During his six months of detention, the 57-year-old was watched by rotating pairs of guards around the clock and forced to sit upright for 18 hours a day without moving or speaking, with any slightest bending of his back immediately met with reprimands from the guards, according to a written account of his experience posted on social platform WeChat.

Chen was only allowed to sleep for less than six hours a day under bright lights that were never switched off; in bed, he must lie on his back and keep his hands above the blanket in sight of the guards, he wrote.

“The prolonged torment left me physically and mentally exhausted, with blurred consciousness, a mental breakdown, chaotic thoughts and hallucinations,” Chen wrote, adding that by the time he emerged from liuzhi, he had lost 15 kilograms.

In 2023, Chen was sentenced to six years in prison for accepting bribes of 2.5 million yuan ($340,000). He appealed and is waiting for a ruling, according to Caixin, a business magazine known for its investigative reporting.

The Chinese lawyer who represented officials in court after they were released from liuzhi custody said it was common for detainees to be forced to sit in one position for up to 18 hours a day.

“They had to sit continuously without moving, causing severe pressure ulcers on their buttocks. Some medicine would be applied, but they were made to continue sitting, leading to further deterioration. It was extremely torturous,” they said.

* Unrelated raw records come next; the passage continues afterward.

(** Either the run stops before step 2, without any event of a later
    stage, or exactly one code section accepted: the context records it
    with its length, every code section has been scanned once, in order,
    and steps 2 to 5 follow. *)
Lemma analyse_stage_two (w : World) (fuel : nat) :
  let r := analyse w fuel in
  let c1 := set_sections (context0 w) (find_code_sections w)
                         (find_data_sections w) in
  (forallb (fun e => negb (is_later_stage e)) (events r) = true /\
   status r <> Finished /\ status r <> Unfinished)
  \/ exists cs pre l1 s l2 res,
       select_code_section (find_code_sections w) = Some cs /\
       find_code_sections w = l1 ++ s :: l2 /\
       Forall scan_finds_nothing l1 /\ Forall scan_finds_nothing l2 /\
       find_tobject s = Ok (Some res) /\
       forallb (fun e => negb (is_later_stage e)) pre = true /\
       scanned pre = find_code_sections w /\
       r = after pre (analyse_objects w cs fuel
                        (set_tobject c1 (vftable_length res) s)).
Proof.
  intros r c1. subst r.
  destruct (analyse_cases w fuel)
    as [(Hlater & _ & _ & Hst)|_].
  { left. split; auto.
    destruct Hst as [[-> _]|[[-> _]|[-> _]]]; split; discriminate. }
  rewrite analyse_unfold. fold c1.
  set (pre0 := EvFindInitTable :: _).
  assert (Hpre0 : forallb (fun e => negb (is_later_stage e)) pre0 = true
                  /\ scanned pre0 = []).
  { subst pre0. destruct (truthy (find_init_table w)); split; reflexivity. }
  destruct Hpre0 as [Hpre0 Hsc0].
  destruct (select_code_section (find_code_sections w)) as [cs|] eqn:Hsel.
  - set (pre1 := EvLog Info "Analysing section" :: _).
    assert (Hpre1 : forallb (fun e => negb (is_later_stage e)) pre1 = true
                    /\ scanned pre1 = []).
    { subst pre1. destruct (find_init_table w) as [t|]; simpl; auto.
      destruct (negb (t =? 0)); split; reflexivity. }
    destruct Hpre1 as [Hpre1 Hsc1].
    pose proof (locate_tobject_spec (find_code_sections w) false c1) as Hl.
    pose proof (locate_tobject_records (find_code_sections w) c1) as Hrec.
    destruct (locate_found_scanned (find_code_sections w) false c1)
      as (k & _ & Hscan).
    destruct (locate_tobject (find_code_sections w) false c1) as [rl found].
    simpl in Hl, Hrec, Hscan. destruct Hl as (Hlater & _ & _ & _ & Hst).
    destruct (status rl) eqn:Hs; try contradiction.
    + destruct found.
      * destruct (Hrec (or_introl (conj eq_refl eq_refl)))
          as (l1 & s & l2 & res & Heq & H1 & Hfind & Hctx & H2).
        right. exists cs, (pre0 ++ pre1 ++ events rl), l1, s, l2, res.
        split; [reflexivity|]. split; [exact Heq|].
        split; [exact H1|]. split; [now apply H2|].
        split; [exact Hfind|]. split; [|split].
        -- now rewrite !forallb_app, Hpre0, Hpre1, Hlater.
        -- rewrite !scanned_app, Hsc0, Hsc1. now apply Hscan.
        -- rewrite !after_after, Hctx, <- app_assoc. reflexivity.
      * left. cbn [after events status]. repeat split; try discriminate.
        rewrite !forallb_app, Hpre0, Hpre1, Hlater. reflexivity.
    + left. cbn [after events status]. rewrite Hs.
      repeat split; try discriminate.
      now rewrite !forallb_app, Hpre0, Hpre1, Hlater.
  - left. cbn [after events status]. repeat split; try discriminate.
    now rewrite forallb_app, Hpre0.
Qed.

Some clients were also given very little food until they confessed, causing malnutrition and a host of other health problems, the lawyer said. “Many people eventually developed auditory hallucinations and felt like they were losing their minds,” they said.

According to the lawyer, another tactic commonly used by investigators was to detain an official and their spouse simultaneously, even if the spouse did not hold public office.

It’s a two-pronged approach: investigators can try to gather clues about the official’s alleged transgression from the spouse; while the spouse can be held hostage to pressure the official to confess, the lawyer explained.

In some cases, investigators had also threatened to detain officials’ children for interrogation, the lawyer added.

A draft amendment to the national supervision law, which is under review by China’s top legislature, appears to nod to concerns of potential abuse. It added a clause that requires investigators to carry out investigations in a “lawful, civilized and standardized manner.”

But the draft proposal has ignored calls to allow access to legal counsel during liuzhi detention. Instead, it has suggested extending the maximum detention period from six months to eight months, if the suspect is likely to be sentenced to a prison term of 10 years or longer; the entire liuzhi period can be reset and restarted if new offenses are discovered, meaning a maximum of 16 months of custody, according to the proposal.

The draft amendment has sparked heated debate and criticism from Chinese lawyers and legal scholars, who say the powers granted to investigators during liuzhi have far outweighed the protection of detainees’ rights.

“Prolonged detention and interrogation present an extreme test that surpasses the physical and mental limits of the detainee,” Dacheng, a Beijing-based law firm, said in an article on its social media account.

“Under such extreme conditions, where both the body and the mind are pushed to their limits, it becomes increasingly difficult to tell whether the detainee is giving an ‘honest confession’ based on facts or opting for ‘full cooperation’ by compromising the truth under unbearable pressure.”